> **Task**
The full data, repeated exactly, is the only answer needed.

═════ Material for this task ═════

Lemma filter_survives_cons owned m ms :
  filter (λ m, Is_true (survives owned m)) (m :: ms) =
    (if survives owned m then [m] else []) ++ filter (λ m, Is_true (survives owned m)) ms.
Proof. rewrite filter_cons. case_decide as Hd; by destruct (survives owned m). Qed.

Lemma fetch_deferred_answers fetch_member outcome owned members : ∀ acc,
  (∀ m, m ∈ members → answers (fetch_member m) (outcome m)) →
  answers (fetch_deferred fetch_member owned (zip members (slot outcome <$> members)) acc)
    (Ok (acc ++ filter (λ m, Is_true (survives owned m)) (eager outcome <$> members))).
Proof.
  induction members as [| m members IH]; intros acc Hm s; [by rewrite app_nil_r |].
  assert (∀ m, m ∈ members → answers (fetch_member m) (outcome m)) as Hms.
  { intros m' Hm'. apply Hm. by right. }
  specialize (Hm m ltac:(by left)). rewrite !fmap_cons, filter_survives_cons.
  destruct (classify_member_fetch (outcome m)) as [f t] eqn:Ec.
  assert (eager outcome m = {| member_type := repo_type m; fetch := f; member_tags := t |}) as ->
    by (unfold eager; by rewrite Ec).
  unfold slot at 1, survives at 1. unfold answers in IH. rewrite Ec. cbn [member_type zip zip_with].
  destruct (is_proxy (repo_type m)) eqn:Ep; cbn [fetch_deferred].
  - destruct owned; cbn [negb andb]; [by rewrite IH |]. rewrite run_bind, run_attempt. specialize (Hm s).
    destruct (run (fetch_member m) s) as [s' r]. simpl in Hm. subst r. rewrite Ec, IH by done.
    by rewrite <- app_assoc.
  - rewrite andb_false_r, IH by done. by rewrite <- app_assoc.
Qed.

Lemma eager_owned outcome members : name_owned (eager outcome <$> members) = claimed outcome members.
Proof.
  unfold name_owned, claimed. induction members as [| m members IH]; [done |]. cbn. rewrite IH.
  f_equal. unfold eager, claims. by destruct (classify_member_fetch (outcome m)).
Qed.

Lemma list_filter_all {A} (P : A → Prop) `{∀ x, Decision (P x)} l : Forall P l → filter P l = l.
Proof. induction 1 as [| x l Hx _ IH]; [done |]. rewrite filter_cons, decide_True by done. by f_equal. Qed.

(** Pinning a second time changes nothing. *)
Lemma aggregate_survivors ms :
  aggregate_index_members_tagged (survivors ms) = aggregate_index_members_tagged ms.
Proof.
  assert (survivors (survivors ms) = survivors ms) as E; [| by rewrite (aggregate_spec ms), aggregate_spec, E].
  unfold survivors at 1. apply list_filter_all.
  apply Forall_forall. intros m Hm. destruct (name_owned (survivors ms)) eqn:Eo; [| done].
  assert (name_owned ms = true) as Ho.
  { unfold name_owned in *. apply existsb_exists in Eo as (x & Hx & Hp). apply existsb_exists.
    exists x. split; [| done]. apply list_elem_of_In. apply list_elem_of_In in Hx.
    by apply list_elem_of_filter in Hx as [_ Hx]. }
  unfold survives, is_proxy. rewrite bool_decide_eq_false_2; [done |]. by apply (survivors_owned ms).
Qed.

(** C26. Asking the proxies only when nobody else owns the name gives the index that
    asking every member and dropping the proxies afterwards would give. *)
Theorem lazy_aggregation_is_exact virtual_repo caller fetch_member outcome w w' x members :
  run (resolve_members auth virtual_repo caller) w = (w', Ok members) →
  (∀ m, m ∈ members → answers (fetch_member m) (outcome m)) →
  (run (aggregate_virtual_index_tagged (X := X) auth virtual_repo caller fetch_member) (w, x)).2 =
    Ok (aggregate_index_members_tagged (eager outcome <$> members)).
Proof.
  intros Hres Hm. unfold aggregate_virtual_index_tagged. rewrite run_bind, run_on_fst, Hres, run_bind.
  pose proof (fetch_owners_answers fetch_member outcome members [] false (λ m Hin _, Hm m Hin) (w', x)) as H1.
  destruct (run (fetch_owners _ _ _ _) _) as [s1 r1]. simpl in H1. subst r1. rewrite run_bind.
  pose proof (fetch_deferred_answers fetch_member outcome (claimed outcome members) members [] Hm s1) as H2.
  destruct (run (fetch_deferred _ _ _ _) _) as [s2 r2]. simpl in H2. subst r2. cbn. f_equal.
  rewrite <- eager_owned. apply aggregate_survivors.
Qed.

═════

> **Result for this exercise**
Lemma filter_survives_cons owned m ms :
  filter (λ m, Is_true (survives owned m)) (m :: ms) =
    (if survives owned m then [m] else []) ++ filter (λ m, Is_true (survives owned m)) ms.
Proof. rewrite filter_cons. case_decide as Hd; by destruct (survives owned m). Qed.

Lemma fetch_deferred_answers fetch_member outcome owned members : ∀ acc,
  (∀ m, m ∈ members → answers (fetch_member m) (outcome m)) →
  answers (fetch_deferred fetch_member owned (zip members (slot outcome <$> members)) acc)
    (Ok (acc ++ filter (λ m, Is_true (survives owned m)) (eager outcome <$> members))).
Proof.
  induction members as [| m members IH]; intros acc Hm s; [by rewrite app_nil_r |].
  assert (∀ m, m ∈ members → answers (fetch_member m) (outcome m)) as Hms.
  { intros m' Hm'. apply Hm. by right. }
  specialize (Hm m ltac:(by left)). rewrite !fmap_cons, filter_survives_cons.
  destruct (classify_member_fetch (outcome m)) as [f t] eqn:Ec.
  assert (eager outcome m = {| member_type := repo_type m; fetch := f; member_tags := t |}) as ->
    by (unfold eager; by rewrite Ec).
  unfold slot at 1, survives at 1. unfold answers in IH. rewrite Ec. cbn [member_type zip zip_with].
  destruct (is_proxy (repo_type m)) eqn:Ep; cbn [fetch_deferred].
  - destruct owned; cbn [negb andb]; [by rewrite IH |]. rewrite run_bind, run_attempt. specialize (Hm s).
    destruct (run (fetch_member m) s) as [s' r]. simpl in Hm. subst r. rewrite Ec, IH by done.
    by rewrite <- app_assoc.
  - rewrite andb_false_r, IH by done. by rewrite <- app_assoc.
Qed.

Lemma eager_owned outcome members : name_owned (eager outcome <$> members) = claimed outcome members.
Proof.
  unfold name_owned, claimed. induction members as [| m members IH]; [done |]. cbn. rewrite IH.
  f_equal. unfold eager, claims. by destruct (classify_member_fetch (outcome m)).
Qed.

Lemma list_filter_all {A} (P : A → Prop) `{∀ x, Decision (P x)} l : Forall P l → filter P l = l.
Proof. induction 1 as [| x l Hx _ IH]; [done |]. rewrite filter_cons, decide_True by done. by f_equal. Qed.

(** Pinning a second time changes nothing. *)
Lemma aggregate_survivors ms :
  aggregate_index_members_tagged (survivors ms) = aggregate_index_members_tagged ms.
Proof.
  assert (survivors (survivors ms) = survivors ms) as E; [| by rewrite (aggregate_spec ms), aggregate_spec, E].
  unfold survivors at 1. apply list_filter_all.
  apply Forall_forall. intros m Hm. destruct (name_owned (survivors ms)) eqn:Eo; [| done].
  assert (name_owned ms = true) as Ho.
  { unfold name_owned in *. apply existsb_exists in Eo as (x & Hx & Hp). apply existsb_exists.
    exists x. split; [| done]. apply list_elem_of_In. apply list_elem_of_In in Hx.
    by apply list_elem_of_filter in Hx as [_ Hx]. }
  unfold survives, is_proxy. rewrite bool_decide_eq_false_2; [done |]. by apply (survivors_owned ms).
Qed.

(** C26. Asking the proxies only when nobody else owns the name gives the index that
    asking every member and dropping the proxies afterwards would give. *)
Theorem lazy_aggregation_is_exact virtual_repo caller fetch_member outcome w w' x members :
  run (resolve_members auth virtual_repo caller) w = (w', Ok members) →
  (∀ m, m ∈ members → answers (fetch_member m) (outcome m)) →
  (run (aggregate_virtual_index_tagged (X := X) auth virtual_repo caller fetch_member) (w, x)).2 =
    Ok (aggregate_index_members_tagged (eager outcome <$> members)).
Proof.
  intros Hres Hm. unfold aggregate_virtual_index_tagged. rewrite run_bind, run_on_fst, Hres, run_bind.
  pose proof (fetch_owners_answers fetch_member outcome members [] false (λ m Hin _, Hm m Hin) (w', x)) as H1.
  destruct (run (fetch_owners _ _ _ _) _) as [s1 r1]. simpl in H1. subst r1. rewrite run_bind.
  pose proof (fetch_deferred_answers fetch_member outcome (claimed outcome members) members [] Hm s1) as H2.
  destruct (run (fetch_deferred _ _ _ _) _) as [s2 r2]. simpl in H2. subst r2. cbn. f_equal.
  rewrite <- eager_owned. apply aggregate_survivors.
Qed.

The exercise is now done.